# PROMPT
Nothing but a number belongs in the answer: how many lines of the records below contain the string "manager".

Saved data entries
────────────────
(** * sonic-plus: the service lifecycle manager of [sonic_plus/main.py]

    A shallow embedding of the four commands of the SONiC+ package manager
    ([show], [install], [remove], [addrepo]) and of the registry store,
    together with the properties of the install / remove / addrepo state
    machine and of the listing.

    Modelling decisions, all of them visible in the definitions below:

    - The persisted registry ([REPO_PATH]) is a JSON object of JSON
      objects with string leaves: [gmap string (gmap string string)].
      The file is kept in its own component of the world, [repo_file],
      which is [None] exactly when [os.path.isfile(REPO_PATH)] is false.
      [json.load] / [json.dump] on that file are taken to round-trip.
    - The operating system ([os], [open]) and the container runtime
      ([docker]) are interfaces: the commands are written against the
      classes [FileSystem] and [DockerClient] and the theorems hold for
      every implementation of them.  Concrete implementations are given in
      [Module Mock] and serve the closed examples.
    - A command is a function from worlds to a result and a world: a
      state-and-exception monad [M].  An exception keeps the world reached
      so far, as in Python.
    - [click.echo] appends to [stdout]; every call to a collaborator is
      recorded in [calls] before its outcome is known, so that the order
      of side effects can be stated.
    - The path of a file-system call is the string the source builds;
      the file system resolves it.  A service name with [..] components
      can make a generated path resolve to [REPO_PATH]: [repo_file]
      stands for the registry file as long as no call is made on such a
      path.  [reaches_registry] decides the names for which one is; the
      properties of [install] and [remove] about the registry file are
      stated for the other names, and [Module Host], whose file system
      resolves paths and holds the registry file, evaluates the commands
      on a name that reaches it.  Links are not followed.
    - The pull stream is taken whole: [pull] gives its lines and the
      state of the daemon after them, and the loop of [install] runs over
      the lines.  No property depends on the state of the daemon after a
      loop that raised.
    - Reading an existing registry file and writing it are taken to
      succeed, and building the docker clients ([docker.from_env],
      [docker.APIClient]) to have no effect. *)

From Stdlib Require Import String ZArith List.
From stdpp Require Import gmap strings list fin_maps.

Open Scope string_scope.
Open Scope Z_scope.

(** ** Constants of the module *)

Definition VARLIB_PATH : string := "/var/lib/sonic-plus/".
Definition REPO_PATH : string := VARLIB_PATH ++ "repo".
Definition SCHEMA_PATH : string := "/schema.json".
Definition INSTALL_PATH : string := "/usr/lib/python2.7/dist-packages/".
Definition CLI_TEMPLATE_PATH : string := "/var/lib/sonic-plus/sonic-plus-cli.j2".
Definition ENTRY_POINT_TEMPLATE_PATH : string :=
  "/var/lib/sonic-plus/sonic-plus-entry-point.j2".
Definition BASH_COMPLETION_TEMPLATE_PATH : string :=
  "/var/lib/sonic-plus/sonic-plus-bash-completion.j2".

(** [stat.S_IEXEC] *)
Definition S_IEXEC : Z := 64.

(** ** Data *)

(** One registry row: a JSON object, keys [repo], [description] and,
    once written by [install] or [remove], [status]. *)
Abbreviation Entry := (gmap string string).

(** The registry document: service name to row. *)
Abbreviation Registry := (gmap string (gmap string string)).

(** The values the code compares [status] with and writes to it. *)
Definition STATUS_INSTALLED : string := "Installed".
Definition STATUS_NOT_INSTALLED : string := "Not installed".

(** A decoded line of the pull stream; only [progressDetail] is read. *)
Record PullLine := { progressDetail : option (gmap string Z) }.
────────────────
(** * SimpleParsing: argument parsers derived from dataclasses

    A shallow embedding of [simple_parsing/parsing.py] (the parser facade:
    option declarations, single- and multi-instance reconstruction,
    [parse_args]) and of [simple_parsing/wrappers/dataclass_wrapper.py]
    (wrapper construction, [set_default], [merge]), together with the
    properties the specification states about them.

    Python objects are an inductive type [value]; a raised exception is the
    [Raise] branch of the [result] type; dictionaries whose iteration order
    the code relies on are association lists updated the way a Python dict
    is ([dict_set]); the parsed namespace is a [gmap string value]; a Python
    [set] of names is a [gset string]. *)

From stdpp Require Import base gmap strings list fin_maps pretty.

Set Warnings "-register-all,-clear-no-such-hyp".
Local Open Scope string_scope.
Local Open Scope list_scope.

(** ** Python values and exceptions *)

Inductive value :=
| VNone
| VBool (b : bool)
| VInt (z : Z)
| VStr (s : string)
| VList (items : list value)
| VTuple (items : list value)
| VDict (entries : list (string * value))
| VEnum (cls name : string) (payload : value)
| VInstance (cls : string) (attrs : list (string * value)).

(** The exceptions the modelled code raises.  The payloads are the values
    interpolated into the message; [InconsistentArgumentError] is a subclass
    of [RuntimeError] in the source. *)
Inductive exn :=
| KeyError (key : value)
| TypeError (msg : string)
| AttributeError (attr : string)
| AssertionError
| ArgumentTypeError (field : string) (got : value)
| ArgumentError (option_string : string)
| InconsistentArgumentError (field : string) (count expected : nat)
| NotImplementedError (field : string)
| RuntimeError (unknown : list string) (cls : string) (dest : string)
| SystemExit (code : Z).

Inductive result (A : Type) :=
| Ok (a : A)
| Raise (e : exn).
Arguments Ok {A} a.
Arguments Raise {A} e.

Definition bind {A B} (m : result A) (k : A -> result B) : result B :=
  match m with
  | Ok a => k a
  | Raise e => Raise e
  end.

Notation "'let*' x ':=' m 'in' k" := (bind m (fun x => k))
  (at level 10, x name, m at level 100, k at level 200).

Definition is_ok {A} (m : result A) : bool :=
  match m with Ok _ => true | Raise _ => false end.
────────────────
# WRITTEN RESPONSE
2